▸ **Exercise brief**:
Copy out again, unchanged, the listing below from the line that has "Definition client_key (r" through the line that has "th_retryAfterMs : Z;".

Data records: Begin

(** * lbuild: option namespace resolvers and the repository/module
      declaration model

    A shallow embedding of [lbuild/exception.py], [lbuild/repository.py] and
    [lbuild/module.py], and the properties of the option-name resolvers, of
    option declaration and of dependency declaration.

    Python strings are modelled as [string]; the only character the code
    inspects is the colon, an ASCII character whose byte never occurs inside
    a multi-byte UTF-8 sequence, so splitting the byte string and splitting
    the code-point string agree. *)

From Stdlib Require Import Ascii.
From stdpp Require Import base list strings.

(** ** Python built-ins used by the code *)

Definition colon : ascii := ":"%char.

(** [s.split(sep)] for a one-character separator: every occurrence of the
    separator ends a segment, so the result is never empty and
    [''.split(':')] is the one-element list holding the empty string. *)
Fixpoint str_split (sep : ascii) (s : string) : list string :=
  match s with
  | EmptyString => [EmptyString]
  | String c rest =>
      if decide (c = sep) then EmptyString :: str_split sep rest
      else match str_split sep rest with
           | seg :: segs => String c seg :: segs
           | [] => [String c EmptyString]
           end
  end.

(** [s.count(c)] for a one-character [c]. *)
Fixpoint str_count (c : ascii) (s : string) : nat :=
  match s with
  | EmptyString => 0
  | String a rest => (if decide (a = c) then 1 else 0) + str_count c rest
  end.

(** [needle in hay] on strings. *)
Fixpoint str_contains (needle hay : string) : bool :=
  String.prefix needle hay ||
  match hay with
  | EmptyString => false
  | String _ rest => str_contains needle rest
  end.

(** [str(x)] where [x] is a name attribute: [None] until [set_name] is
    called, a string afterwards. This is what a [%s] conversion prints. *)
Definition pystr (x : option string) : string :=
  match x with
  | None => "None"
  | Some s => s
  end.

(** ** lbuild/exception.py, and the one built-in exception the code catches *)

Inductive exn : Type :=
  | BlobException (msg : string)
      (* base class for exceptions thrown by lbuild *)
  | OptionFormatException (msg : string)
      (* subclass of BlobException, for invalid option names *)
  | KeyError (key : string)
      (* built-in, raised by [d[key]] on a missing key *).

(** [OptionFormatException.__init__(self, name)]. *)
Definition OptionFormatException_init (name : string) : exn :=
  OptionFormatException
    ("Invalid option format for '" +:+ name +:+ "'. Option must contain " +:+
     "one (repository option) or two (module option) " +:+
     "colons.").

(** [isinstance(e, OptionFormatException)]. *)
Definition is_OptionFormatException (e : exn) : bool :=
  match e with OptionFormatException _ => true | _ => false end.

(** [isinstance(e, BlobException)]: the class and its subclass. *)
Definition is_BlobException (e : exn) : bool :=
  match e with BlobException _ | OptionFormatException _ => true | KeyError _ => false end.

Data records: End
Data records: Begin

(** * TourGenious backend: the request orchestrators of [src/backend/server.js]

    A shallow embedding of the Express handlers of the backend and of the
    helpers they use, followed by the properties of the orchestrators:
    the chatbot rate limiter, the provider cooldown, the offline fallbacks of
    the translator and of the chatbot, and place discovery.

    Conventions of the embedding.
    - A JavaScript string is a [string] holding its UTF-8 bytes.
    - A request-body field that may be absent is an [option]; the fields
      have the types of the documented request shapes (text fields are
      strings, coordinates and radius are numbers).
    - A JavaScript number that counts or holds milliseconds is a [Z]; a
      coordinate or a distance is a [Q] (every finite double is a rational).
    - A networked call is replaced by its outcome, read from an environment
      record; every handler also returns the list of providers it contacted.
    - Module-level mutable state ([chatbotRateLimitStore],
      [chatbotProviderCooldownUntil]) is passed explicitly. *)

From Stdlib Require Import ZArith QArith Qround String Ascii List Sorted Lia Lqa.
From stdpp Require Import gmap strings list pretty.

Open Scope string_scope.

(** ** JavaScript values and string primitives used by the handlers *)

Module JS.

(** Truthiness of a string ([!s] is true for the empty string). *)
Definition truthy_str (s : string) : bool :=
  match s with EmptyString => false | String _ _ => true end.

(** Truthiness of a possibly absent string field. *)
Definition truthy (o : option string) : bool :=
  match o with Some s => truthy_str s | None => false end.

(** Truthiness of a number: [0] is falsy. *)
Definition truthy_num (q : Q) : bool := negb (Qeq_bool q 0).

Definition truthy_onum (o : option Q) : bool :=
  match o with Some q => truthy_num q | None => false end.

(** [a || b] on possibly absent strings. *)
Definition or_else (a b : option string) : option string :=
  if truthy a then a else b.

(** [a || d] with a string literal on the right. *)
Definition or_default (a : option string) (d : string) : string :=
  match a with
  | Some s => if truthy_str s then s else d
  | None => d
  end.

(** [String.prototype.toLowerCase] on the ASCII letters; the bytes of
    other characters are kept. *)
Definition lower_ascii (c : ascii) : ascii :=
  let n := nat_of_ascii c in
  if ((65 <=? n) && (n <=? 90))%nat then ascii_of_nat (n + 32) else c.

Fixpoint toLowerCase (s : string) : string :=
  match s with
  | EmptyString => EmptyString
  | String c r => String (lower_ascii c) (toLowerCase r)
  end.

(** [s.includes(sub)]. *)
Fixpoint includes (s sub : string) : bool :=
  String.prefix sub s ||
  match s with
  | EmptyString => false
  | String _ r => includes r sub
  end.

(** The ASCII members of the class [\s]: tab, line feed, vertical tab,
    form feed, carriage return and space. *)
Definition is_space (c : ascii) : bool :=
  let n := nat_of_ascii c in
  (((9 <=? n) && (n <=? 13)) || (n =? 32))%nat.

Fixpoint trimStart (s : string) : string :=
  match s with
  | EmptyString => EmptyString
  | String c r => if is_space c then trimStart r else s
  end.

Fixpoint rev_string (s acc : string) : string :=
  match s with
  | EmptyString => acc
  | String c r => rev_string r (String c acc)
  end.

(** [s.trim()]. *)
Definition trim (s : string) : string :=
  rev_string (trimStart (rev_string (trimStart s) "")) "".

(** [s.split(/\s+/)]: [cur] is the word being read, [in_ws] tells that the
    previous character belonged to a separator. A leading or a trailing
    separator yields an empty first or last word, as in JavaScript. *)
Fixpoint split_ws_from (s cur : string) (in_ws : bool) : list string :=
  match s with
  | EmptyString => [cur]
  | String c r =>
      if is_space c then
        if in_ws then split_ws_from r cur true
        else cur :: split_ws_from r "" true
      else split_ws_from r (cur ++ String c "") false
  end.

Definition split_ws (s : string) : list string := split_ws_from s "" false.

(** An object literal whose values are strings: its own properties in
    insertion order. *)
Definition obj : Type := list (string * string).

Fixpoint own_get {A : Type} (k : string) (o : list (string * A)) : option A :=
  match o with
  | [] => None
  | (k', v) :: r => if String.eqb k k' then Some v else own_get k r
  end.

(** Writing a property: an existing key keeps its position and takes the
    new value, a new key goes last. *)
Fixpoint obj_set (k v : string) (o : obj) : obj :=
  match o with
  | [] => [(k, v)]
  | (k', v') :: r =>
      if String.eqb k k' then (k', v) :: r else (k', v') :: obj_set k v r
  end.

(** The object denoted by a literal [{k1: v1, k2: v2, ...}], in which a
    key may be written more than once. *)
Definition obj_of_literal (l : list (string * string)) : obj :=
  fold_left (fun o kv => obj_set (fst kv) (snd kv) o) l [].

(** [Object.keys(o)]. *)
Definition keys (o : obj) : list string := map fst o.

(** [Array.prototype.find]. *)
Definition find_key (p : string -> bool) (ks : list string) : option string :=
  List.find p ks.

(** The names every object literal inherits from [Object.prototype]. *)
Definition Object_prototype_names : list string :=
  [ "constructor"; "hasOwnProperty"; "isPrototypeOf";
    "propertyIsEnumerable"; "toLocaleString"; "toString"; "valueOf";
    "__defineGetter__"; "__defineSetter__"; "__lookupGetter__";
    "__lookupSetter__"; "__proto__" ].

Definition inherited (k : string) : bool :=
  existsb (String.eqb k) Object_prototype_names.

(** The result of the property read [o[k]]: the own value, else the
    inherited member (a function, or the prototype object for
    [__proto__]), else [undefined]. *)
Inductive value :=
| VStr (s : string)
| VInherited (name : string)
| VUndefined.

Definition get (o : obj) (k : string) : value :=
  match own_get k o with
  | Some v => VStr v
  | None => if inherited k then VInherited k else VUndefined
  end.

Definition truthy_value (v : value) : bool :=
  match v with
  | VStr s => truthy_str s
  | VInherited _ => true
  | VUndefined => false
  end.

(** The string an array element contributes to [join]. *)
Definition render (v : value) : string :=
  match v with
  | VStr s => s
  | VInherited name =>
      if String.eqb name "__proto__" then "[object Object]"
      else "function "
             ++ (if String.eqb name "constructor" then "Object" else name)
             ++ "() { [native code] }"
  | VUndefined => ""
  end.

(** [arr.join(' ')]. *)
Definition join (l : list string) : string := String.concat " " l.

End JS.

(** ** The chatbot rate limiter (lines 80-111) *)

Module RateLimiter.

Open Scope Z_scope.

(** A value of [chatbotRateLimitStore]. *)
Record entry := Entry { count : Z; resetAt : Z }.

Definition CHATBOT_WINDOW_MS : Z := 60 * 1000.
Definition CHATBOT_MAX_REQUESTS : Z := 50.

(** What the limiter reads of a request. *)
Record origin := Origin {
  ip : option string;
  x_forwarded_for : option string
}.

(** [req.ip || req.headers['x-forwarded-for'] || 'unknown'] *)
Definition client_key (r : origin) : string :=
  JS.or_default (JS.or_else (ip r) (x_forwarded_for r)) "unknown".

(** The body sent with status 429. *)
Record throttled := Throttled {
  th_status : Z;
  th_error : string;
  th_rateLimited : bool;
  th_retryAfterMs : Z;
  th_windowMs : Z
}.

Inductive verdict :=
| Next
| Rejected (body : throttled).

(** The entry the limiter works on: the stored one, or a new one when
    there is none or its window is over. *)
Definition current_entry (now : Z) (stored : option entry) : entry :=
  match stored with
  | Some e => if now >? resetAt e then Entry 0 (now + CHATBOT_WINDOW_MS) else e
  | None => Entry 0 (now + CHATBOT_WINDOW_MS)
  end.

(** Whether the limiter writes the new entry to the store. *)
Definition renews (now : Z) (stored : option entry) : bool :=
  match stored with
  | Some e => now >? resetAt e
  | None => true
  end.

Data records: End

▸ **Worked solution**:
Definition client_key (r : origin) : string :=
  JS.or_default (JS.or_else (ip r) (x_forwarded_for r)) "unknown".

(** The body sent with status 429. *)
Record throttled := Throttled {
  th_status : Z;
  th_error : string;
  th_rateLimited : bool;
  th_retryAfterMs : Z;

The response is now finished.